The hot code is placed between non-nmethods and non-profiled code heaps to maintain joint locality of the hot code with stubs and cooler optimized code:
| Tier 2,3 nmethods | | Tier 4 | Tier 1,4 nmethods |
| profiled | non-nmethods | *hot* | non-profiled |
Existing code cache diagnostics such as -XX:+PrintCodeCache are naturally extended with the information about the hot part. Additional data is provided through extended logging:
- -Xlog:codecache+hot=debug
New compiler directive option
The following C2-only flag is introduced:
- bool Hot, false by default.
So a C2 compiled method should placed in the hot code heap if there is a matching compiler directive like
[
{
match: [
"scala/runtime/ScalaRunTime$ _hashCode (Lscala/Product;)I",
"dotty/tools/dotc/parsing/Scanners$Scanner nextToken ()V",
],
c2: {Hot: true},
}
]
A hot method can be placed in another code heap if there is no free space. As usual, directives can be specified in the JVM parameter -XX:CompilerDirectivesFile or in the Compiler.add_directives diagnostic command. Directives are applied to compiled methods that match given patterns, so if a frequently called method is inlined, it makes sense to detect the compiled caller method, and mark it as "hot" using the appropriate pattern.
New method flag
As part of the implementation, the new status is declared in MethodFlags (src/hotspot/share/oops/methodFlags.hpp):
- status(is_hot, 1 << 17)
The flag provides an indication of hotness during allocation and for diagnostic and debug purposes.
Alternatives
Quite similar code placement can be achieved without explicit allocation of a separate code heap. Regular allocations in non-profiled heap can be made from its top boundary, and hot allocations could be made from its bottom boundary.
Pros:
- No need to limit hot code size.
Cons:
- Risky change to the current allocation algorithm.
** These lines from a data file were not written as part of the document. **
Definition no_args : Args :=
  {| args_client_id := None;
     args_client_secret := None;
     args_organization_id := None;
     args_lookup_filename := None;
     args_ad_server := None;
     args_ad_user := None;
     args_ad_password := None;
     args_ad_domain := None;
     args_ad_search_domain := None;
     args_target_group := None |}.

(** Every flag given, none of them empty. *)
Definition all_args : Args :=
  {| args_client_id := Some "id-2";
     args_client_secret := Some "s3cret-2";
     args_organization_id := Some "org-2";
     args_lookup_filename := Some "staff.csv";
     args_ad_server := Some "ldap://dc2";
     args_ad_user := Some "CORP\ann";
     args_ad_password := Some "pw-2";
     args_ad_domain := Some "corp.example";
     args_ad_search_domain := Some "child.corp.example";
     args_target_group := Some "prod" |}.

(** A configuration file with everything the run needs. *)
Definition cribl_section : gmap string string :=
  list_to_map
    [ ("client_id", "id-1");
      ("client_secret", "s3cret");
      ("organization_id", "org-1");
      ("lookup_filename", "users.csv");
      ("ad_server", "ldap://dc1");
      ("ad_user", "joe@x.com");
      ("ad_password", "pw");
      ("ad_domain", "x.com") ].

Definition config_ini : gmap string (gmap string string) :=
  {[ "cribl" := cribl_section ]}.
- Segmented code cache is already designed to host any special type of code in a separate code heap.
- Worse joint locality of hot and non-profiled code.
Even after the proposed implementation, if necessary, it will be possible to switch to another allocation scheme.
Testing
- Performance will be tested on the platforms where scattered hot code is severely degraded. To satisfy all the problem conditions in execution time benchmarks, they can be combined with artificial fragmentation of the code cache.
- During performance evaluation, code placement will be examined using newly developed log information.
Risks and Assumptions
Fixed code heap size leads either to a waste of memory or to allocations in another code heap. This is the current segmented code cache approach, which can be replaced by dynamic resizing.
If the hot code heap is enabled, but no methods are marked as hot, the memory is wasted.
It's not easy to determine the right size for the hot code heap; it depends on the CPU and application. The default selection of 8 MB was rated as good enough to improve performance on related platforms. It is also relatively small compared to the default code cache size of 256 MB.
Dependencies
This JEP is based on JEP 197: Segmented Code Cache and JEP 165: Compiler Control.
A broader scope and various possible improvements are described in the Instruction Issue Cache Hardware Accommodation draft.
Preliminary work related to adding new code heaps has been extracted as JDK-8311248: Refactor CodeCache::initialize_heaps.
The refresh extension for compiler directive diagnostic commands JDK-8309271 is orthogonal to code heap work, but it helps move hot methods to the hot code heap when they are determined in running applications.
For benchmarking purposes, code cache fragmentation can be simulated using a patched JVM.